Feeling stressed? Need an activity to calm those rushing thoughts and quell the thoughts of thousand and one things currently bouncing through your mind? Take my advice and raid the kids’ rooms for the perfect solution to a turbulent mind:
1) Puzzles: Now if your children are under 4, this may not work quite so well, as the calming power of puzzles lies in there being just the right amount of challenge. Putting together a four piece farmyard puzzle is possibly not going to tax your brain sufficiently even if you have managed to survive a day on only 2 hours sleep having been up all night with a teething 2 year old and a feeding baby!

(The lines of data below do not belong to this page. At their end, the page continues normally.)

Lemma latch_count_ok i : 0 <= i < 3 -> holds I (pit_latch_count clk i).
Proof.
  intros Hi. apply with_channel; [done|]. intros c Hc. apply holds_when, get_count_ok; [done|]. intros x.
  apply upd_channel_ok. intros c' []. split; [done|done|]. apply Z.mod_pos_bound. lia.
Qed.
Lemma latch_status_ok i : 0 <= i < 3 -> holds I (pit_latch_status clk i).
Proof.
  intros Hi. apply with_channel; [done|]. intros c Hc. apply holds_when, get_out_ok; [done|]. intros x.
  apply upd_channel_ok. by intros c' [].
Qed.
Lemma read_back_ok k : forall i val, 0 <= i -> i + Z.of_nat k <= 3 -> holds I (read_back clk k i val).
Proof.
  induction k as [|k IH]; intros i val Hi Hk; cbn [read_back]; [apply holds_ret|]. apply holds_bind; [|intros _; apply IH; lia].
  apply holds_when, holds_bind; [by apply holds_when, latch_count_ok; lia|]. intros _. by apply holds_when, latch_status_ok; lia.
Qed.

Lemma load_count_ok i val : 0 <= i < 3 -> 0 <= val <= 0x10000 -> holds I (pit_load_count clk i val).
Proof.
  intros Hi Hval. unfold pit_load_count. cbv zeta. set (x := if val =? 0 then 0x10000 else val).
  assert (1 <= x <= 0x10000) as Hx by (unfold x; destruct (Z.eqb_spec val 0); lia).
  apply with_channel; [done|]. intros _ _. apply (with_load_time pit_ok); [done|]. intros _. apply holds_get. intros s Hs.
  destruct (target_range _ (vo_hw _ _ (vc_v s Hs)) (vc_n s Hs)) as (v & -> & Hv).
  apply holds_bind; [by apply time_ok|]. intros t. apply holds_bind; [apply set_load_time_ok|]. intros _.
  apply holds_bind; [by apply upd_channel_ok; intros c []|]. intros _. by apply (pit_timer_ok pit_ok).
Qed.

Lemma land_3 x : 0 <= Z.land x 3 < 4.
Proof. change 3 with (Z.ones 2). rewrite Z.land_ones by lia. apply Z.mod_pos_bound. lia. Qed.
Lemma land_255 x : 0 <= Z.land x 0xff < 2 ^ 8.
Proof. change 0xff with (Z.ones 8). rewrite Z.land_ones by lia. apply Z.mod_pos_bound. lia. Qed.

Lemma below_bits x k : 0 <= k -> 0 <= x -> (forall i, k <= i -> Z.testbit x i = false) -> x < 2 ^ k.
Proof.
  intros Hk Hx Hb. destruct (Z.eq_dec x 0) as [->|Hz]; [apply Z.pow_pos_nonneg; lia|]. apply Z.log2_lt_pow2; [lia|].
  destruct (Z.lt_ge_cases (Z.log2 x) k) as [|Hge]; [done|]. pose proof (Z.bit_log2 x ltac:(lia)) as H. by rewrite Hb in H.
Qed.
Lemma small_bit a k i : 0 <= a < 2 ^ k -> k <= i -> Z.testbit a i = false.
Proof.
  intros Ha Hi. destruct (Z.le_gt_cases 0 k) as [Hk|Hk]; [|rewrite Z.pow_neg_r in Ha; lia].
  rewrite <- (Z.mod_small a (2 ^ k)) by done. by apply Z.mod_pow2_bits_high.
Qed.
Lemma lor_below a b k : 0 <= k -> 0 <= a < 2 ^ k -> 0 <= b < 2 ^ k -> 0 <= Z.lor a b < 2 ^ k.
Proof.
  intros Hk Ha Hb. split; [apply Z.lor_nonneg; lia|]. apply below_bits; [done|apply Z.lor_nonneg; lia|]. intros i Hi.
  by rewrite Z.lor_spec, (small_bit a k), (small_bit b k).
Qed.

I find that anything ranging from between 50 and 200 pieces requires a bit of effort and concentration and, as such, manages to fully absorb you in the task at hand for a few peaceful minutes.

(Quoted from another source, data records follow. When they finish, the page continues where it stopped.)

Lemma cfg_written n s s1 ch val c : pl_ok n [] s -> write_cfg clk (hp_config (hpet (pl_hpet s))) val s = (s1, Ok ch) -> counter_part s1 = c ->
  exists s', hpet_write clk HPET_CFG 8 val s = (s', Ok tt) /\ counter_part s' = c.
Proof.
  intros Hs E Hc. pose proof (write_cfg_wp clk n s val Hs) as Hw. unfold wp in Hw. rewrite E in Hw.
  destruct (wp_inv _ _ _ (apply_wp clk n ch s1 Hw)) as (s' & [] & Ea & _). exists s'. rewrite hpet_write_cfg. unfold bind. rewrite E. split; [done|].
  exact (ran_keeps _ _ _ _ _ (apply_counter ch c) Ea Hc).
Qed.

Lemma read_counter s : hpet_read clk HPET_COUNTER 8 s = hpet_read_maincounter clk s.
Proof.
  transitivity ((val <- hpet_read_maincounter clk;; ret val) s); [done|]. unfold bind. by destruct (hpet_read_maincounter clk s) as [s' []].
Qed.
End Counter.

(** The counter of the HPET stops and goes on. A write to the general configuration
    that disables the HPET keeps the count of the moment, and every later read gives it,
    at whatever time; a write that enables it lets the counter go on from where it
    stopped: [t2 - t] ticks after the write a read gives the old count plus [t2 - t], in
    64 bits. The state read is any state whose configuration, count and offset are those
    the write left. *)
Theorem hpet_counter_continues clk n s val : dreach clk n s -> pl_crashed s = false ->
  exists t s', snd (guest_time_hpet clk s) = Ok t /\ hpet_write clk HPET_CFG 8 val s = (s', Ok tt) /\
  (hpet_enabled (hpet (pl_hpet s)) = true -> flag val HPET_CFG_ENABLE = false ->
     forall s2, counter_part s2 = counter_part s' -> hpet_read clk HPET_COUNTER 8 s2 = (s2, Ok (u64 (mc_offset (pl_hpet s) + t)))) /\
  (hpet_enabled (hpet (pl_hpet s)) = false -> flag val HPET_CFG_ENABLE = true ->
     forall s2 t2, counter_part s2 = counter_part s' -> snd (guest_time_hpet clk s2) = Ok t2 ->
       snd (hpet_read clk HPET_COUNTER 8 s2) = Ok (u64 (mc64 (hpet (pl_hpet s)) + (t2 - t)))).
Proof.
  intros Hr Hc. pose proof (dreach_ok clk n s Hr Hc) as Hs. destruct (wp_inv _ _ _ (hpet_time_ok clk n [] s Hs)) as (s0 & t & Et & _).
  pose proof (hpet_write_wp clk n HPET_CFG 8 val s Hs ltac:(intros tn u _; split; change (Z.ldiff _ 7) with HPET_CFG; unfold HPET_CFG, HPET_T0_CFG, HPET_T0_CMP; lia)) as Hw.
  destruct (wp_inv _ _ _ Hw) as (s' & [] & Ew & _). exists t, s'. split; [by rewrite Et|]. split; [done|]. split.
  - intros Ho Hv s2 E2. destruct (write_cfg_off clk s s0 t val Et Ho Hv) as (s1 & ch & E1 & C1).
    destruct (cfg_written clk n s s1 ch val _ Hs E1 C1) as (s'' & Ew' & C'). rewrite Ew in Ew'. injection Ew' as <-. rewrite C' in E2. injection E2 as F1 F2 F3.
    rewrite read_counter. unfold hpet_read_maincounter, hregs, bind, gets, hpet_enabled. rewrite F1, fixup_flag, Hv by done. unfold ret. by rewrite F2.
  - intros Ho Hv s2 t2 E2 Et2. destruct (write_cfg_on clk s s0 t val Et Ho Hv) as (s1 & ch & E1 & C1).
    destruct (cfg_written clk n s s1 ch val _ Hs E1 C1) as (s'' & Ew' & C'). rewrite Ew in Ew'. injection Ew' as <-. rewrite C' in E2. injection E2 as F1 F2 F3.
    rewrite read_counter. unfold hpet_read_maincounter, hregs, bind, gets, hpet_enabled. rewrite F1, fixup_flag, Hv by done.
    destruct (guest_time_hpet clk s2) as [s3 r] eqn:E3. cbn in Et2. subst r. unfold ret. cbn. rewrite (hpet_time_regs clk s2 s3 t2 E3), F3.
    unfold u64. rewrite Z.add_mod_idemp_r by lia. do 2 f_equal. lia.
Qed.
(** The deadline [k] seconds ahead falls into the first microsecond of its second. *)
Lemma deadline_at w now k : clock_sane w now -> 1 <= k <= 86400 ->
  let D := s64 (u64 ((k - 1) * NS_PER_SEC + next_second w now now)) in
  now < D /\ local_at w D = local_at w now + k /\ (wc_nsec w + D) mod 1000000000 < 1000.
Proof.
  intros Hw Hk D. assert (D = (k - 1) * 1000000000 + ((1000000 - (wc_nsec w + now) mod 1000000000 / 1000) * 1000 + now)) as ->.
  { unfold D, next_second. rewrite (sane_us w now Hw). destruct Hw as [H1 H2 H3 H4]. unfold USEC_PER_SEC, NS_PER_USEC, NS_PER_SEC.
    assert (0 <= (wc_nsec w + now) mod 1000000000 / 1000 < 1000000) as Hu by zlia. rewrite (u64_of (_ * 1000 + now)) by lia. rewrite u64_of by lia. apply s64_small. lia. }
  assert (0 <= (wc_nsec w + now) mod 1000000000 / 1000 < 1000000) as Hu by zlia.
  pose proof (cs_now _ _ Hw) as Hnow. rewrite !(sane_local w now) by (done || lia).
  pose proof (Z.div_mod (wc_nsec w + now) 1000000000 ltac:(lia)) as Ed. pose proof (Z.mod_pos_bound (wc_nsec w + now) 1000000000 ltac:(lia)) as Hm.
  set (f := (wc_nsec w + now) mod 1000000000) in *. set (q := (wc_nsec w + now) / 1000000000) in *. clearbody f q.
  destruct Hw as [H1 H2 H3 H4]. split; [lia|]. zlia.
Qed.

(** The alarm registers are a time of the day, but for the fields that match
    everything. *)
Definition alarm_valid (b xh xm xs : Z) : Prop :=
  (dont_care xh = false -> 0 <= convert_hour b xh < 24) /\ (dont_care xm = false -> 0 <= from_bcd b xm < 60) /\
  (dont_care xs = false -> 0 <= from_bcd b xs < 60).

(** C25: The alarm is set to the next second that matches. With the alarm registers [xh],
    [xm], [xs], outside set mode and with no alarm pending, [alarm_timer_update] sets its
    host timer to the first microsecond of the next second of the local time that matches
    the registers, in every mode and with any of the fields matching everything, as long
    as the current time is not at one of the ends of an hour or a minute that
    [alarm_glitch] names; there the second it is set to does not match. The host's clock
    stands still during the call. *)
Theorem rtc_alarm_is_next_match clk s now b c xh xm xs : rtc_ok (pl_rtc s) ->
  cmos_data (pl_rtc s) !! 11%nat = Some b -> cmos_data (pl_rtc s) !! 12%nat = Some c ->
  cmos_data (pl_rtc s) !! 1%nat = Some xs -> cmos_data (pl_rtc s) !! 3%nat = Some xm -> cmos_data (pl_rtc s) !! 5%nat = Some xh ->
  flag c RTC_AF = false -> flag b RTC_SET = false -> alarm_valid b xh xm xs ->
  (forall k, (k < 3)%nat -> clk (vs_reads (pl_v s) + k)%nat = now) -> clock_sane (pl_wall s) now ->
  exists s' deadline k, alarm_timer_update clk s = (s', Ok tt) /\ alarm_timer (pl_rtc s') = Some deadline /\
    now < deadline /\ (wc_nsec (pl_wall s) + deadline) mod 1000000000 < 1000 /\
    local_at (pl_wall s) deadline = local_at (pl_wall s) now + k /\
    let x := local_at (pl_wall s) now in
    if alarm_glitch (dont_care xh) (dont_care xm) (dont_care xs) (convert_hour b xh) (from_bcd b xm) (from_bcd b xs) (hour_of x) (minute_of x) (second_of x)
    then alarm_matches (dont_care xh) (dont_care xm) (dont_care xs) (convert_hour b xh) (from_bcd b xm) (from_bcd b xs) (x + k) = false
    else next_match (dont_care xh) (dont_care xm) (dont_care xs) (convert_hour b xh) (from_bcd b xm) (from_bcd b xs) x k.
Proof.
  intros Hr Hb Hc Hxs Hxm Hxh Haf Hset (Vh & Vm & Vs) Hclk Hw. set (x := local_at (pl_wall s) now).
  assert (forall k y, (k < 3)%nat -> vs_reads (pl_v y) = (vs_reads (pl_v s) + k)%nat -> now_of clk y = now) as Hnow.
  { intros k y Hk E. unfold now_of. rewrite E. by apply Hclk. }
  assert (now_of clk s = now) as E0 by (apply (Hnow 0%nat); lia).
  assert (now_of clk (tick s) = now) as E1 by (apply (Hnow 1%nat); [lia|cbn; lia]).
  assert (now_of clk (tick (tick s)) = now) as E2 by (apply (Hnow 2%nat); [lia|cbn; lia]).
  assert (0 <= x < 2 ^ 39) as Hx.
  { unfold x. rewrite (sane_local _ now) by (done || (pose proof (cs_now _ _ Hw); lia)). destruct Hw. zlia. }
  destruct (date_hms x Hx) as (q & Eq & Hv). destruct (alarm_run clk s b c xs xm xh Hr Hb Hc Hxs Hxm Hxh Haf Hset) as (s' & Erun & Et).
  { by rewrite E0. }
  rewrite E0, E1, E2 in Et. fold x in Et. set (k := next_alarm_sec _ _ _ _ _ _ _ _ _) in Et. pose proof Hv as [_ _ _ D1 D2 D3 _].
  assert (1 <= k <= 86400) as Hk by (by apply next_alarm_day).
  destruct (deadline_at (pl_wall s) now k Hw Hk) as (B1 & B2 & B3). eexists s', _, k. split; [exact Erun|]. split; [exact Et|].
  split; [exact B1|]. split; [exact B3|]. split; [exact B2|]. cbv zeta. rewrite Eq.
  destruct (clock_parts q (tm_hour (gmtime x)) (tm_min (gmtime x)) (tm_sec (gmtime x)) D1 D2 D3) as (-> & -> & ->).
  destruct (alarm_glitch _ _ _ _ _ _ _ _ _) eqn:Hg; [by apply glitch_misses|by apply next_alarm_matches].
Qed.

(** The alarm at half past seven in the morning *)
Definition alarm_set : pldom :=
  fold_left (fun s '(i, x) => dstep (DRtc true 0x71 1 x) (dstep (DRtc true 0x70 1 i) s)) [(1, 0x00); (3, 0x30); (5, 0x07)] started.
Lemma rtc_alarm_is_next_match_witness : exists s' deadline k, alarm_timer_update (fun _ => 2000000000) alarm_set = (s', Ok tt) /\
  alarm_timer (pl_rtc s') = Some deadline /\ local_at november deadline = local_at november 2000000000 + k /\
  next_match false false false 7 30 0 (local_at november 2000000000) k.
Proof.
  destruct (rtc_alarm_is_next_match (fun _ => 2000000000) alarm_set 2000000000 0x02 0x00 0x07 0x30 0x00) as (s' & D & k & H1 & H2 & _ & _ & H3 & H4);
    [split; [by vm_compute|vm_compute; by repeat constructor|by vm_compute|by vm_compute]|by vm_compute..|by repeat split|done|split; by vm_compute|].
  exists s', D, k. split; [exact H1|]. split; [exact H2|]. split; [exact H3|exact H4].
Defined.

Clearly, the whole idea of puzzles is that you complete them alongside your children and – I admit – sometimes this can work. Despite my competitive nature and over-powering urge to take over any situation, I have managed to spend many a puzzling session working in companionable silence with my offspring as we combine our efforts to complete a glow in the dark Scooby Doo spectacular, but I must confess that I also enjoy it when we take a puzzle each and I get the satisfaction of knowing that the final outcome has been all my own work. A reminder to myself if one were needed -and it definitely is – that even if I am in a rush, I should try harder to allow my children the time and space to complete tasks (like laces, or zips, or hair brushing) on their own, rather than jumping in to sort it quickly and deprive them of the satisfaction of a job well done.
2) Lego: Yes, I know it is the most painful thing known to man when you tread on it with your bare feet. Yes, I know it is beyond frustrating when the crucial piece ends up in the hoover, or in the cat, or – God forbid – in the digestive tract of a younger sibling, but Lego is great isn’t it?
When your children are in the mega block stage, there is nothing better than building a tower as high as you possible can make it (and yes, again, you could do this with your children if you really must, but you know you want to have a go on your own when they are in bed too), but when they get older and the Lego sets start to come with 50 page booklets….well that’s where the fun really starts!
There is something strangely therapeutic about following instructions step by tiny step; building block by colourful block; watching the piles (from the carefully sectioned and labelled bags 1,2 and 3 which quickly morph into disorganised chaos) decrease and the construction slowly take shape. There is beauty in creating something whole from something initially so disparate: if it is not too melodramatic to say so, then I would add that it can be a cathartic and healing experience. In the hectic life of parenting, where so many things get left half-done (well, they do in my world at least!), then taking something from start to finish and seeing it complete is a rare treat.
3) Colouring in: I have saved the best until last here, folks, because you and I both know that there is nothing so transcendentally soothing as time spent colouring in. Not drawing, mind, at least not for me: my drawing skills are so poor that this is generally a frustrating experience with little in the way of beneficial de-stressing! But colouring in – that long forgotten art of staying in the lines and trying to keep the pen strokes even and neat – that is a de-stressing therapy that should be offered immediately at all spa destinations.
Now my children are a little older, they have gathered a small collection of the ‘doodle pads’ of my youth: you know the ones where you have a repeating pattern to colour in, often in intricate detail? Not only do I LOVE these and relish the opportunity to enjoy them now in adulthood, but they also bring (as do many things now my children are a little older) that lovely, warming blanket of reminiscence. As I colour, I find myself transported back to my own childhood and flashes of long-forgotten memories are suddenly presented to me with such clarity that I am shocked to find I am not, in fact, 9 years old once more and happily seated in front of my Flower Fairies Illuminated letters colouring book.
The grown-up world may offer us all sorts of stress-relieving solutions, and many of them work very well, but for real nourishment for the soul, I’d recommend you attempt to capture your inner child and ‘le-go’ of the stress!